No-one who witnessed Dr. Blasey Ford telling her story could
doubt the suffering she endured at that time, and still endures today, nor
could they doubt the huge courage it took for her to tell her story, in the
interests of her country and of Humanity, unless, of course, they had a
political agenda that demanded that the story be a falsification. It was even
more distressing to those who have endured the vilification of politicians and
their tame media when telling a story that is not politically correct.
The story of Dr. Blasey Ford had a parallel in the story of
Jacob Zuma, the man who became the President of South Africa and proceeded to
loot the country, to destroy the Constitutionally-mandated protections of law
and justice and the rights of the citizens. Zuma was accused by a young girl,
the daughter of a close friend, of raping her. She was of a similar age to Dr.
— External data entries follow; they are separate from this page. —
(* ================================================================== *)
(** * C6: no guard against a second submission                         *)
(* ================================================================== *)

(** C6: one second after a first submission the world is reachable with an
    analysis pending and the button reading "Analyzing..."; a second
    submission is accepted there and leaves two timeouts pending.  When
    both have run, the result on the page is the one of the second to
    run, whatever the draws.  In every world a valid form starts an
    analysis whether or not one is pending, every resolution overwrites
    the result, and a pending timeout leaves the queue only by running:
    no event cancels it or times it out. *)
Theorem C6_no_submission_guard :
  reachable laterWorld /\ isAnalyzing (ui laterWorld) = true /\
  submitLabel (ui laterWorld) = "Analyzing..." /\ timers laterWorld = [3000] /\
  step Submit laterWorld = Some secondWorld /\
  timers secondWorld = [3000; 4000] /\ alerts secondWorld = [] /\
  (exists wb, steps [TimerFires 0.75 0.25; TimerFires 0.25 0.75] secondWorld = Some wb /\
     analysisResult (ui wb) =
       Some {| status := "No Tumor Detected"; confidence := "95.00%";
               detected := false |}) /\
  (forall r1 r2 r3 r4 wa wb,
     step (TimerFires r1 r2) secondWorld = Some wa ->
     step (TimerFires r3 r4) wa = Some wb ->
     analysisResult (ui wb) = simulateAnalysis_resolve r3 r4 /\
     showResults (ui wb) = true /\ timers wb = []) /\
  (forall w, requiredMissing (formData (ui w)) = false ->
             mriMissing (formData (ui w)) = false ->
             timers (run handleSubmit w) = (timers w ++ [now w + 3000])%list) /\
  (forall w r1 r2 w', step (TimerFires r1 r2) w = Some w' ->
     analysisResult (ui w') = simulateAnalysis_resolve r1 r2 /\
     showResults (ui w') = true) /\
  (forall ev w w', step ev w = Some w' ->
     timers w' = timers w \/
     timers w' = (timers w ++ [now w + 3000])%list \/
     exists r1 r2 due, ev = TimerFires r1 r2 /\ timers w = due :: timers w').
Proof.
  assert (Ht2 : timers secondWorld = [3000; 4000]) by (vm_compute; reflexivity).
  split.
  { apply (reachable_steps [Submit; Elapse 1000] filledWorld);
      [apply filledWorld_reachable | vm_compute; reflexivity]. }
  do 3 (split; [vm_compute; reflexivity|]).
  split; [vm_compute; reflexivity|].
  split; [exact Ht2|]. split; [vm_compute; reflexivity|].
  split.
  { eexists. split; vm_compute; reflexivity. }
  split.
  { intros r1 r2 r3 r4 wa wb Ha Hb.
    apply step_TimerFires in Ha as (due & rest & res & Ht & _ & _ & _ & ->).
    rewrite Ht2 in Ht. injection Ht as <- <-.
    apply step_TimerFires in Hb as (due' & rest' & res' & Ht' & _ & _ & Hres & ->).
    cbn [timers] in Ht'. injection Ht' as <- <-.
    cbn [ui analysisResult showResults timers]. rewrite Hres.
    split; [reflexivity|]. split; reflexivity. }
  split.
  { intros w Hreq Hmri.
    destruct (handleSubmit_cases w) as [[Hm _] | [(_ & Hq & _) | (_ & _ & Hr)]];
      [congruence | congruence | apply Hr]. }
  split.
  { intros w r1 r2 w' H.
    apply step_TimerFires_result in H as (res & -> & -> & _ & ->). now split. }
  intros ev w w' H.
  destruct (step_timers ev w w' H) as [Ht | [[_ Ht] | Ht]]; auto.
Qed.
(** * monitorswitcher: DDC/CI transport, display enumeration and the
      monitorboss feature operations

    Shallow embedding of
      - [pyddc/macos.py]      (packet codec, exchange loop, IORegistry walk),
      - [test/pyddc/vcp_dummy.py] (the in-memory monitor used by the tests),
      - [monitorboss/impl.py] (get / set / toggle of a VCP feature),
    followed by the properties of the specification that concern them.

    Python integers are unbounded, so they are [Z]; a [bytearray] is a list
    of [Z] whose [append] and item assignment check the range 0..255;
    exceptions are values of [exn] carried by a result type; code that
    touches the outside world (the I2C bus, the IORegistry, the dummy
    monitor's module-level dictionaries) threads that world explicitly. *)

From Stdlib Require Import ZArith List String Ascii Lia Bool.
From stdpp Require Import base option list gmap strings.

Open Scope Z_scope.

(** ** Python run-time model *)

Module Py.

(** What [MonitorBossError] was raised for: one constructor per message
    of [monitorboss/impl.py]. *)
Inductive mb_message : Type :=
| msg_failed_to_list_vcps
| msg_monitor_does_not_exist (mon : Z)
| msg_could_not_list_information (mon : Z)
| msg_could_not_get (mon : Z)
| msg_not_readable
| msg_could_not_set (mon val : Z)
| msg_not_writeable
| msg_above_max (val : Z).

(** The exception classes the modelled code raises or catches.
    [MonitorBossError m cause] is [raise MonitorBossError(m) from cause].
    [UnicodeDecodeError] is a subclass of [ValueError]: a clause
    [except ValueError] catches it too (see [is_ValueError]). *)
Inductive exn : Type :=
| IndexError
| KeyError
| ValueError
| UnicodeDecodeError
| TypeError
| OSError
| VCPError
| AssertionError
| AttributeError
| MonitorBossError (m : mb_message) (cause : exn).

(** [isinstance(e, ValueError)] *)
Definition is_ValueError (e : exn) : bool :=
  match e with
  | ValueError | UnicodeDecodeError => true
  | _ => false
  end.

Inductive result (A : Type) : Type :=
| Ok (a : A)
| Raise (e : exn).
Arguments Ok {A} a.
Arguments Raise {A} e.

Definition bind {A B} (r : result A) (k : A -> result B) : result B :=
  match r with
  | Ok a => k a
  | Raise e => Raise e
  end.

(** [len(l)] *)
Definition len {A} (l : list A) : Z := Z.of_nat (length l).

(** [l[i]]: a negative index counts from the end, anything outside
    [-len .. len-1] raises [IndexError]. *)
Definition getitem {A} (l : list A) (i : Z) : result A :=
  let j := if i <? 0 then len l + i else i in
  if (0 <=? j) && (j <? len l) then
    match l !! Z.to_nat j with
    | Some x => Ok x
    | None => Raise IndexError
    end
  else Raise IndexError.

(** [bytearray.append(x)]: [ValueError] unless [0 <= x < 256]. *)
Definition bytearray_append (b : list Z) (x : Z) : result (list Z) :=
  if (0 <=? x) && (x <? 256) then Ok (b ++ [x]) else Raise ValueError.

(** [b[i] = x] on a bytearray. *)
Definition bytearray_setitem (b : list Z) (i x : Z) : result (list Z) :=
  let j := if i <? 0 then len b + i else i in
  if (0 <=? j) && (j <? len b) then
    if (0 <=? x) && (x <? 256) then Ok (<[Z.to_nat j := x]> b)
    else Raise ValueError
  else Raise IndexError.

(** Values read from the IORegistry after conversion to Python
    collections: strings, numbers and dictionaries. *)
#[warnings="-register-all"]
Inductive plist : Type :=
| PStr (s : string)
| PInt (z : Z)
| PDict (d : list (string * plist)).

(** [if v:] for a value that may be [None]. *)
Definition truthy (v : option plist) : bool :=
  match v with
  | None => false
  | Some (PStr s) => negb (String.eqb s "")
  | Some (PInt z) => negb (z =? 0)
  | Some (PDict d) => match d with [] => false | _ :: _ => true end
  end.

(** [d.get(k)] on a dictionary held as its items. *)
Fixpoint dict_get (d : list (string * plist)) (k : string) : option plist :=
  match d with
  | [] => None
  | (k', v) :: rest => if String.eqb k' k then Some v else dict_get rest k
  end.

(** [v.get(k)]: only a dictionary has [get]. *)
Definition get_method (v : plist) (k : string) : result (option plist) :=
  match v with
  | PDict d => Ok (dict_get d k)
  | _ => Raise AttributeError
  end.

(** [a in b] on strings. *)
Definition str_contains (a b : string) : bool :=
  match String.index 0 a b with
  | Some _ => true
  | None => false
  end.

(** A [bytes] object is a [string], whose characters are bytes. *)
Definition byte_value (c : ascii) : Z := Z.of_N (N_of_ascii c).

Definition byte_between (lo hi : Z) (c : ascii) : bool :=
  (lo <=? byte_value c) && (byte_value c <=? hi).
Blasey Ford at the time of the rape. Zuma was found not guilty of rape, in a
verdict that has been questioned by noted jurists, after a trial in which the
ANC cadres demonstrated their hatred of the girl seeking nothing more than
justice. She received death threats and vilification, although she was the
victim of a crime that should have been banished from civilized society centuries
ago, a crime that holds that the man has an automatic right to abuse the body of
his victim purely as a consequence of his greater size and strength. That young girl went on to live a life of suffering, and, last year, she committed suicide, unable any longer to bear the hatred of the people who refused to believe that she had not consented to the rape. Zuma saw
the process as a great victory for him. It was not a victory for the people of
South Africa. It was the start of an intensification of the regime of rape and
assault of women and girls, some as young as two years old, almost always
without consequence to the perpetrators. The incidence of rape in South Africa
now runs at one rape every two and a half minutes! Under the Apartheid regime,
for all of its faults, rape was by law a capital offence, drawing the death
sentence. Under the current ANC government, for all the supposed excellence of
its Constitution, it is treated almost as a minor misdemeanor, to the extent
that a man accused of raping a woman was released on bail of R400 (about $26),
while the same Court granted bail of R5000 to a man (falsely) accused, in his
capacity as Director of a company that released an amount of nitrous oxide gas,
without causing any injury or damage.
Even more serious than the damage caused to the young psyche
of Dr. Blasey Ford is the fact that the Senators hearing the story told by her,
which she decided to tell in order to protect her society from the serious
danger that might be brought on the American people by the elevation to senior
office of one of the perpetrators of the vicious assault, were visibly not interested in the truth of the matter, but only in the political consequences of it. As a Supreme Court
Judge, that man would be in a position to hand down judgments that could have
destructive effects far beyond the immediate case, yet the Republican Senators
seem to be willing to overlook the serious charge on the basis that it was her
word against the candidate’s word. They were willing to accept that view
without taking the trouble to require an in-depth FBI investigation of the
event. Of course, it is entirely possible that such an investigation could show
that the candidate is innocent of the charge, and of the further two similar
charges that have been made against him, but it is equally possible that the
investigation would show is guilt. In pressing ahead, ignoring the suspicions
that must arise from the claims of three credible witnesses, the Republican Senators
are putting the interests of their Party above those of the nation. Just as the
ANC did with Jacob Zuma, with predictably disastrous results for tens of
millions of citizens. One is constrained to ask whether this action is an
anomaly, in a country supposedly dedicated to democracy and the rule of law, or
is it a normal event, blown up in the glare of public attention? One wonders.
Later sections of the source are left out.